Task to complete
Give back every record exactly as it reads.

Data
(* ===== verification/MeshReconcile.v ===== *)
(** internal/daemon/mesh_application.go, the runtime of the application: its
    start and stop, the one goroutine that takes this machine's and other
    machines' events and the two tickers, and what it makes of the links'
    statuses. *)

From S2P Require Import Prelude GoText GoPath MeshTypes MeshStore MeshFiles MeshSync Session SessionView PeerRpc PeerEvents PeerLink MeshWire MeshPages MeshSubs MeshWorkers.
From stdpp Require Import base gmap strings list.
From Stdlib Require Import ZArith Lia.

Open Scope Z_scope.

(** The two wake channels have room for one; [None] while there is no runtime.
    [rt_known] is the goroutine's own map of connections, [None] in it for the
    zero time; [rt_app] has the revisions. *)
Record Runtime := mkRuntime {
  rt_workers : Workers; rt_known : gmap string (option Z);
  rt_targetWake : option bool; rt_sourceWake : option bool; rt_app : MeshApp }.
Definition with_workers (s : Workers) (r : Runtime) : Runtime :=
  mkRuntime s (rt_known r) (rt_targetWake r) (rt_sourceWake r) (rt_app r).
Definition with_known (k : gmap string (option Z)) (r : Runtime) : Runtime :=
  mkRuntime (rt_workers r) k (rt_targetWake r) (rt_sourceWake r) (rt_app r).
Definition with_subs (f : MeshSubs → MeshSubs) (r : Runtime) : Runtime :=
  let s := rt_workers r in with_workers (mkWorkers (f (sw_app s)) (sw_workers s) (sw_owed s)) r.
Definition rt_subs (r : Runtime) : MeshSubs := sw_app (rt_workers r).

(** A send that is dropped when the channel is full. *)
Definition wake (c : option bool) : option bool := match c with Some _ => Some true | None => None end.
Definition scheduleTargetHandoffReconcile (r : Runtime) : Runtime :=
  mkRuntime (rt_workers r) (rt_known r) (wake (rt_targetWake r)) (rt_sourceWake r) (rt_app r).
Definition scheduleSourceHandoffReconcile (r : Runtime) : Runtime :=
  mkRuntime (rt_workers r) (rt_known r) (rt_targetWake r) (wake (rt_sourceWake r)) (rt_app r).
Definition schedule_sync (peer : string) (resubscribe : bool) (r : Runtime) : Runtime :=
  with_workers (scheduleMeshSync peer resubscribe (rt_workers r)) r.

Answer below
(* ===== verification/MeshReconcile.v ===== *)
(** internal/daemon/mesh_application.go, the runtime of the application: its
    start and stop, the one goroutine that takes this machine's and other
    machines' events and the two tickers, and what it makes of the links'
    statuses. *)

From S2P Require Import Prelude GoText GoPath MeshTypes MeshStore MeshFiles MeshSync Session SessionView PeerRpc PeerEvents PeerLink MeshWire MeshPages MeshSubs MeshWorkers.
From stdpp Require Import base gmap strings list.
From Stdlib Require Import ZArith Lia.

Open Scope Z_scope.

(** The two wake channels have room for one; [None] while there is no runtime.
    [rt_known] is the goroutine's own map of connections, [None] in it for the
    zero time; [rt_app] has the revisions. *)
Record Runtime := mkRuntime {
  rt_workers : Workers; rt_known : gmap string (option Z);
  rt_targetWake : option bool; rt_sourceWake : option bool; rt_app : MeshApp }.
Definition with_workers (s : Workers) (r : Runtime) : Runtime :=
  mkRuntime s (rt_known r) (rt_targetWake r) (rt_sourceWake r) (rt_app r).
Definition with_known (k : gmap string (option Z)) (r : Runtime) : Runtime :=
  mkRuntime (rt_workers r) k (rt_targetWake r) (rt_sourceWake r) (rt_app r).
Definition with_subs (f : MeshSubs → MeshSubs) (r : Runtime) : Runtime :=
  let s := rt_workers r in with_workers (mkWorkers (f (sw_app s)) (sw_workers s) (sw_owed s)) r.
Definition rt_subs (r : Runtime) : MeshSubs := sw_app (rt_workers r).

(** A send that is dropped when the channel is full. *)
Definition wake (c : option bool) : option bool := match c with Some _ => Some true | None => None end.
Definition scheduleTargetHandoffReconcile (r : Runtime) : Runtime :=
  mkRuntime (rt_workers r) (rt_known r) (wake (rt_targetWake r)) (rt_sourceWake r) (rt_app r).
Definition scheduleSourceHandoffReconcile (r : Runtime) : Runtime :=
  mkRuntime (rt_workers r) (rt_known r) (rt_targetWake r) (wake (rt_sourceWake r)) (rt_app r).
Definition schedule_sync (peer : string) (resubscribe : bool) (r : Runtime) : Runtime :=
  with_workers (scheduleMeshSync peer resubscribe (rt_workers r)) r.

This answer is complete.